ジェトロ・ビジネス短信 / 2024年3月26日 1時50分

添付資料PDFファイル(625 KB)

メキシコ国立統計地理情報院(INEGI)は3月19日、2023年第4四半期の需要・供給項目別の実質GDP成長率を発表した(INEGIプレスリリース3月19日付)。これによると、2023年第4四半期は、民間消費が前年同期比5.1%増、政府消費が2.8%増、設備投資と建設投資からなる総固定資本形成が18.6%増と伸びたが、財・サービスの輸出が7.5%減となり、4四半期連続の前年同期比マイナス成長を記録した。輸入の伸びは3.1%だった。通年の成長率をみると、民間消費は4.3%増と堅調で2023年のGDPを2.99ポイント押し上げたほか、総固定資本形成が19.5%増とさらに大きな伸びをみせ、GDP成長率への寄与度は4.18ポイントと民間消費のそれを上回った。
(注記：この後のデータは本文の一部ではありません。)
(* ===== verification/ApiEvents.v ===== *)
(** * The archive as the gateway reads it

    The rows of events_raw that the queries of api/src/services select from:
    the payload columns they read ([payload_json ->> 'name']), the position
    join, the newest-first order and the conversions of NUMERIC and TEXT
    columns to bigint. A table is the list of its rows in any order, or
    missing. Rows written by the indexer ([archiveOf]) have readable numbers. *)

From S2P Require Import Prelude JsText IndexerEvents IndexerDb.
Open Scope Z_scope.
Open Scope js_scope.

(** ** Sums over lists *)

Fixpoint sumBy {A} (f : A -> Z) (l : list A) : Z :=
  match l with [] => 0 | x :: l => f x + sumBy f l end.

Lemma sumBy_app {A} (f : A -> Z) l k : sumBy f (l ++ k) = sumBy f l + sumBy f k.
Proof. induction l as [|x l IH]; simpl; [done|]. rewrite IH. lia. Qed.

Lemma sumBy_ext {A} (f g : A -> Z) l : (forall x, x ∈ l -> f x = g x) -> sumBy f l = sumBy g l.
Proof.
  induction l as [|x l IH]; intros H; simpl; [done|]. rewrite (H x) by left.
  rewrite IH; [done|]. intros y Hy. apply H. by right.
Qed.

Lemma sumBy_plus {A} (f g : A -> Z) l : sumBy (fun x => f x + g x) l = sumBy f l + sumBy g l.
Proof. induction l as [|x l IH]; simpl; [done|]. rewrite IH. lia. Qed.

Lemma sumBy_zero {A} (l : list A) : sumBy (fun _ => 0) l = 0.
Proof. by induction l. Qed.

Lemma sumBy_bfilter {A} (f : A -> Z) p l :
  sumBy f (bfilter p l) = sumBy (fun x => if p x then f x else 0) l.
Proof. induction l as [|x l IH]; simpl; [done|]. destruct (p x); simpl; by rewrite IH. Qed.

Lemma sumBy_fmap {A B} (f : B -> Z) (g : A -> B) l : sumBy f (g <$> l) = sumBy (fun x => f (g x)) l.
Proof. induction l as [|x l IH]; [done|]. rewrite fmap_cons. cbn [sumBy]. by rewrite IH. Qed.

Lemma sumBy_flat_map {A B} (f : B -> Z) (g : A -> list B) l :
  sumBy f (flat_map g l) = sumBy (fun x => sumBy f (g x)) l.
Proof. induction l as [|x l IH]; simpl; [done|]. by rewrite sumBy_app, IH. Qed.

#[export] Instance sumBy_Permutation {A} (f : A -> Z) : Proper ((≡ₚ) ==> (=)) (sumBy f).
Proof. induction 1; simpl; lia. Qed.

Lemma sumBy_length {A} (l : list A) : sumBy (fun _ => 1) l = Z.of_nat (length l).
Proof. induction l as [|x l IH]; [done|]. cbn [sumBy length]. rewrite IH. lia. Qed.

(** ** Boolean filters and maps *)

Lemma bfilter_fmap {A B} (p : B -> bool) (g : A -> B) l :
  bfilter p (g <$> l) = g <$> bfilter (fun x => p (g x)) l.
Proof.
  induction l as [|x l IH]; [done|]. rewrite fmap_cons. cbn [bfilter]. rewrite IH.
  by destruct (p (g x)).
Qed.

#[export] Instance bfilter_Permutation {A} (p : A -> bool) : Proper ((≡ₚ) ==> (≡ₚ)) (bfilter p).
Proof.
  induction 1 as [|x l k H IH|x y l|l k m H1 IH1 H2 IH2]; simpl; [done| | |by etrans].
  - by destruct (p x); rewrite IH.
  - destruct (p x), (p y); try done. apply perm_swap.
Qed.

(** ** Results over lists *)

#[export] Instance Result_fmap : FMap Result :=
  fun A B f r => match r with inl e => inl e | inr a => inr (f a) end.

Fixpoint mapR {A B} (f : A -> Result B) (l : list A) : Result (list B) :=
  match l with
  | [] => Ok []
  | x :: l => y ← f x; ys ← mapR f l; Ok (y :: ys)
  end.

Lemma mapR_Ok {A B} (f : A -> Result B) (g : A -> B) l :
  (forall x, x ∈ l -> f x = Ok (g x)) -> mapR f l = Ok (g <$> l).
Proof.
  induction l as [|x l IH]; intros H; [done|]. cbn [mapR]. rewrite (H x) by left. simpl.
  rewrite IH; [done|]. intros y Hy. apply H. by right.
Qed.

(** ** Rows and their columns *)

(** A row of events_raw with its event id. *)
Definition EventRow : Type := string * RawRow.

Definition archiveOf (events : list (Event Z)) : list EventRow :=
  (fun e => (ev_id (env e), rawRow e)) <$> events.

Definition topic (r : EventRow) : string := row_topic r.2.
Definition contractOf (r : EventRow) : string := row_contract_id r.2.
Definition closeTs (r : EventRow) : Z := row_close_ts r.2.
Definition ledgerOf (r : EventRow) : Z := row_ledger r.2.
Definition payload (r : EventRow) : EventBody string := row_payload r.2.

Section columns.
Context {N : Type}.

Definition market (b : EventBody N) : option (MarketBody N) :=
  match b with MarketEvent m => Some m | _ => None end.

(** [payload_json ->> 'trader'] on the topics the queries select. *)
Definition traderCol (b : EventBody N) : option string :=
  match market b with
  | Some (PositionOpened _ t _ _ _ _) | Some (PositionClosed _ t _ _ _ _ _ _)
  | Some (PositionLiquidated _ t _ _ _ _ _) | Some (PositionPartialLiq _ t _ _ _ _ _)
  | Some (PositionReduced _ t _ _ _ _ _) | Some (CrossLiquidated t _ _)
  | Some (OrderPlaced _ t _) | Some (LiqRefund t _ _ _) | Some (BadDebtRecorded t _ _ _ _)
  | Some (AdlExecuted _ t _ _ _ _ _ _) | Some (CollateralChanged _ _ t _ _) => Some t
  | _ => None
  end.

(** [payload_json ->> 'positionId'] *)
Definition positionIdCol (b : EventBody N) : option Z :=
  match market b with
  | Some (PositionOpened p _ _ _ _ _) | Some (PositionClosed p _ _ _ _ _ _ _)
  | Some (PositionLiquidated p _ _ _ _ _ _) | Some (PositionPartialLiq p _ _ _ _ _ _)
  | Some (PositionReduced p _ _ _ _ _ _) | Some (LiqRefund _ p _ _)
  | Some (AdlExecuted p _ _ _ _ _ _ _) | Some (CollateralChanged _ p _ _ _) => Some p
  | _ => None
  end.

(** [payload_json ->> 'orderId'] *)
Definition orderIdCol (b : EventBody N) : option Z :=
  match market b with
  | Some (OrderPlaced o _ _) | Some (OrderExecuted o _) | Some (OrderCancelled o _) => Some o
  | _ => None
  end.

(** [payload_json ->> 'asset'] *)
Definition assetCol (b : EventBody N) : option string :=
  match market b with
  | Some (PositionOpened _ _ a _ _ _) | Some (PositionClosed _ _ a _ _ _ _ _)
  | Some (PositionLiquidated _ _ a _ _ _ _) | Some (PositionPartialLiq _ _ a _ _ _ _)
  | Some (PositionReduced _ _ a _ _ _ _) | Some (AdlExecuted _ _ a _ _ _ _ _) => Some a
  | _ => None
  end.

Definition directionCol (b : EventBody N) : option Z :=
  match market b with
  | Some (PositionOpened _ _ _ d _ _) | Some (PositionClosed _ _ _ d _ _ _ _)
  | Some (PositionLiquidated _ _ _ d _ _ _) | Some (PositionPartialLiq _ _ _ d _ _ _)
  | Some (AdlExecuted _ _ _ d _ _ _ _) => Some d
  | _ => None
  end.

(** [payload_json ->> 'size'] *)
Definition sizeCol (b : EventBody N) : option N :=
  match market b with
  | Some (PositionOpened _ _ _ _ s _) | Some (PositionClosed _ _ _ _ s _ _ _)
  | Some (PositionLiquidated _ _ _ _ s _ _) | Some (PositionPartialLiq _ _ _ _ s _ _)
  | Some (AdlExecuted _ _ _ _ s _ _ _) => Some s
  | _ => None
  end.

Definition entryPriceCol (b : EventBody N) : option N :=
  match market b with
  | Some (PositionOpened _ _ _ _ _ e) | Some (PositionClosed _ _ _ _ _ e _ _) => Some e
  | _ => None
  end.

Definition closePriceCol (b : EventBody N) : option N :=
  match market b with
  | Some (PositionClosed _ _ _ _ _ _ c _) | Some (PositionLiquidated _ _ _ _ _ _ c)
  | Some (PositionPartialLiq _ _ _ _ _ _ c) | Some (PositionReduced _ _ _ _ _ c _) => Some c
  | _ => None
  end.

Definition priceCol (b : EventBody N) : option N :=
  match market b with Some (AdlExecuted _ _ _ _ _ p _ _) => Some p | _ => None end.

(** [payload_json ->> 'pnl'] *)
Definition pnlCol (b : EventBody N) : option N :=
  match market b with
  | Some (PositionClosed _ _ _ _ _ _ _ p) | Some (PositionReduced _ _ _ _ _ _ p)
  | Some (AdlExecuted _ _ _ _ _ _ p _) => Some p
  | _ => None
  end.

Definition totalPnlCol (b : EventBody N) : option N :=
  match market b with Some (CrossLiquidated _ p _) => Some p | _ => None end.

Definition triggerPriceCol (b : EventBody N) : option N :=
  match market b with Some (OrderPlaced _ _ p) => Some p | _ => None end.
End columns.

(** The columns of a row the indexer wrote are those of its event. *)
Lemma columns_serialised (b : EventBody Z) :
  traderCol (serialisePayload b) = traderCol b
  /\ positionIdCol (serialisePayload b) = positionIdCol b
  /\ assetCol (serialisePayload b) = assetCol b
  /\ sizeCol (serialisePayload b) = decimalOfZ <$> sizeCol b
  /\ pnlCol (serialisePayload b) = decimalOfZ <$> pnlCol b.
Proof. by destruct b as [[]| | |]. Qed.

(** ** Numbers *)

(** [BigInt(text)], and the [::numeric] cast, of the decimal texts stored. *)
Definition bigintOf (s : string) : Result Z :=
  match zOfDecimal s with Some z => Ok z | None => Err ("Cannot convert " +:+ s +:+ " to a BigInt") end.

Lemma bigintOf_decimalOfZ z : bigintOf (decimalOfZ z) = Ok z.
Proof. unfold bigintOf. by rewrite zOfDecimal_decimalOfZ. Qed.

(** A numeric column that may be NULL. *)
Definition numericOf (s : option string) : Result (option Z) :=
  match s with None => Ok None | Some s => z ← bigintOf s; Ok (Some z) end.

Lemma numericOf_decimal (z : option Z) : numericOf (decimalOfZ <$> z) = Ok z.
Proof. destruct z as [z|]; [|done]. simpl. by rewrite bigintOf_decimalOfZ. Qed.

(** ** The position join *)

Definition eqOpt {A} (eqb : A -> A -> bool) (x y : option A) : bool :=
  match x, y with Some x, Some y => eqb x y | _, _ => false end.

(** [o.topic = 'position_opened' AND o.contract_id = c.contract_id AND
    o.positionId = c.positionId], where NULL equals nothing. *)
Definition opensOf (c o : EventRow) : bool :=
  String.eqb (topic o) "position_opened" && String.eqb (contractOf o) (contractOf c)
  && eqOpt Z.eqb (positionIdCol (payload o)) (positionIdCol (payload c)).

Definition matchingOpens (rows : list EventRow) (c : EventRow) : list EventRow :=
  bfilter (opensOf c) rows.

Definition innerJoin (rows cs : list EventRow) : list (EventRow * EventRow) :=
  flat_map (fun c => pair c <$> matchingOpens rows c) cs.

Definition leftMatches (rows : list EventRow) (c : EventRow) : list (option EventRow) :=
  match matchingOpens rows c with [] => [None] | os => Some <$> os end.

Definition leftJoin (rows cs : list EventRow) : list (EventRow * option EventRow) :=
  flat_map (fun c => pair c <$> leftMatches rows c) cs.

#[export] Instance matchingOpens_Permutation :
  Proper ((≡ₚ) ==> (=) ==> (≡ₚ)) matchingOpens.
Proof. intros l k Hlk c ? <-. unfold matchingOpens. by rewrite Hlk. Qed.

Lemma leftMatches_Permutation rows rows' c :
  rows ≡ₚ rows' -> leftMatches rows c ≡ₚ leftMatches rows' c.
Proof.
  intros H. unfold leftMatches. pose proof (matchingOpens_Permutation _ _ H c c eq_refl) as Hp.
  destruct (matchingOpens rows c) as [|x l], (matchingOpens rows' c) as [|y k]; try done.
  - by apply Permutation_nil_l in Hp.
  - by apply Permutation_nil_r in Hp.
  - by rewrite Hp.
Qed.

Lemma flat_map_Permutation {A B} (f g : A -> list B) l k :
  (forall x, f x ≡ₚ g x) -> l ≡ₚ k -> flat_map f l ≡ₚ flat_map g k.
Proof.
  intros Hfg. induction 1 as [|x l k H IH|x y l|l k m H1 IH1 H2 IH2]; simpl.
  - done.
  - by rewrite Hfg, IH.
  - rewrite !(assoc (++)), (comm (++) (f y) (f x)), !Hfg. f_equiv.
    clear -Hfg. induction l as [|z l IH]; simpl; [done|]. by rewrite Hfg, IH.
  - etrans; [exact IH1|]. clear -Hfg IH2 H2. etrans; [|exact IH2].
    clear IH2. induction k as [|z k IH] in m, H2 |- *; simpl; [done|].
    rewrite <- Hfg. f_equiv. clear -Hfg. induction k as [|w k IH]; simpl; [done|]. by rewrite Hfg, IH.
Qed.

(** ** Newest first *)

(** [ORDER BY ledger DESC, event_id DESC]; ids are digits and dashes of one
    width, so the collation is byte order. *)
Definition newer (a b : EventRow) : Prop :=
  ledgerOf b < ledgerOf a \/ (ledgerOf a = ledgerOf b /\ (b.1 ≤ a.1)%string).

#[export] Instance newer_dec : RelDecision newer.
Proof. intros a b. unfold newer. apply _. Defined.
#[export] Instance newer_total : Total newer.
Proof.
  intros a b. unfold newer. destruct (Z.lt_trichotomy (ledgerOf a) (ledgerOf b)) as [|[|]]; [tauto| |tauto].
  destruct (total String.le a.1 b.1); [right|left]; right; split; auto.
Qed.
#[export] Instance newer_trans : Transitive newer.
Proof.
  intros a b c [Hab|[Hab Hab']] [Hbc|[Hbc Hbc']]; unfold newer; try (left; lia).
  right. split; [lia|]. by etrans.
Qed.

(** [LIMIT Math.min(max, Math.max(1, limit ?? default))] *)
Definition clampLimit (max dflt : Z) (limit : option Z) : nat :=
  Z.to_nat (Z.min max (Z.max 1 (default dflt limit))).

Lemma clampLimit_bounds max dflt limit :
  1 <= max -> (1 <= clampLimit max dflt limit <= Z.to_nat max)%nat.
Proof. unfold clampLimit. lia. Qed.

(** A missing table is answered by an empty value. *)
Definition orMissing {A B} (dflt : B) (table : option A) (f : A -> Result B) : Result B :=
  match table with None => Ok dflt | Some rows => f rows end.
輸出は通年で6.9%減のマイナス成長となり、前年とは対照的にGDP全体を2.96ポイントも押し下げた(添付資料表参照)。輸出不振の背景には、2022年秋以降に加速したペソ高ドル安の影響があり、自動車産業など一部の業種を除き、行き過ぎたペソ高が製造業の輸出を冷え込ませた。
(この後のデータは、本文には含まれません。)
Lemma StronglySorted_app_inv {A} (R : A -> A -> Prop) l k :
  StronglySorted R (l ++ k) ->
  StronglySorted R l /\ StronglySorted R k /\ forall x y, x ∈ l -> y ∈ k -> R x y.
Proof.
  induction l as [|a l IH]; simpl; intros H.
  - split_and!; [constructor|done|]. by intros x y ?%elem_of_nil.
  - apply StronglySorted_inv in H as [H Ha]. destruct (IH H) as (H1 & H2 & H3).
    rewrite List.Forall_app in Ha. destruct Ha as [Hal Hak].
    split_and!; [by constructor|done|]. intros x y [->|Hx]%elem_of_cons Hy; [|by apply H3].
    rewrite List.Forall_forall in Hak. apply Hak. by apply list_elem_of_In.
Qed.

Lemma StronglySorted_snoc {A} (R : A -> A -> Prop) l a :
  StronglySorted R l -> (forall x, x ∈ l -> R x a) -> StronglySorted R (l ++ [a]).
Proof.
  induction 1 as [|x l Hl IH Hx]; intros H; simpl; [repeat constructor|]. constructor.
  - apply IH. intros y Hy. apply H. by right.
  - apply List.Forall_app. split; [done|]. repeat constructor. apply H. by left.
Qed.

Lemma StronglySorted_reverse {A} (R : A -> A -> Prop) l :
  StronglySorted (fun a b => R b a) l -> StronglySorted R (reverse l).
Proof.
  induction 1 as [|a l Hl IH Ha]; [constructor|]. rewrite reverse_cons. apply StronglySorted_snoc; [done|].
  intros x Hx. rewrite elem_of_reverse in Hx. rewrite List.Forall_forall in Ha. apply list_elem_of_In in Hx.
  by apply Ha.
Qed.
総固定資本形成を民間部門と公的部門に分け、季節調整済みの指数(2008年第1四半期を100)として推移をみると、総固定資本形成全体の9割弱を占める民間部門の投資は、生産拠点を消費地の近隣国に移転するニアショアリングの影響もあり、2022年第4四半期以降に急速な上昇をみせた。2008年第1四半期を100とすると、2023年第4四半期には140.6に達しており、5四半期で25%以上の成長を見せている。政府部門の投資も2023年に入り、アンドレス・マヌエル・ロペス・オブラドール政権下の目玉インフラプロジェクトを政権末(2024年9月)までに終わらせる駆け込み需要により、公共事業を中心に過去1年間で14.8%に及ぶ成長をみせている(添付資料図1参照)。

GDPに占める投資の比率が過去最高の水準に

INEGIのデータからGDPに占める民間消費、総固定資本形成、輸出の水準を見ると、2023年の民間消費のGDP比は70.4%に達し、2022年に引き続き70%を超えた(添付資料図2参照)。他方、輸出需要は振るわず、36.2%となり、前年の42.8%から6ポイント以上も縮小した。総固定資本形成はGDPの24.4%に達した。この水準は2012年の23.7%を上回り、過去30年間で最高の水準となる。2023年は消費と投資が好調で内需が経済を刺激するかたちとなった。他方、ペソ高の影響でこれまで好調だった輸出が冷え込んでおり、為替相場や米国経済の動向など2024年の経済には懸念材料も存在する。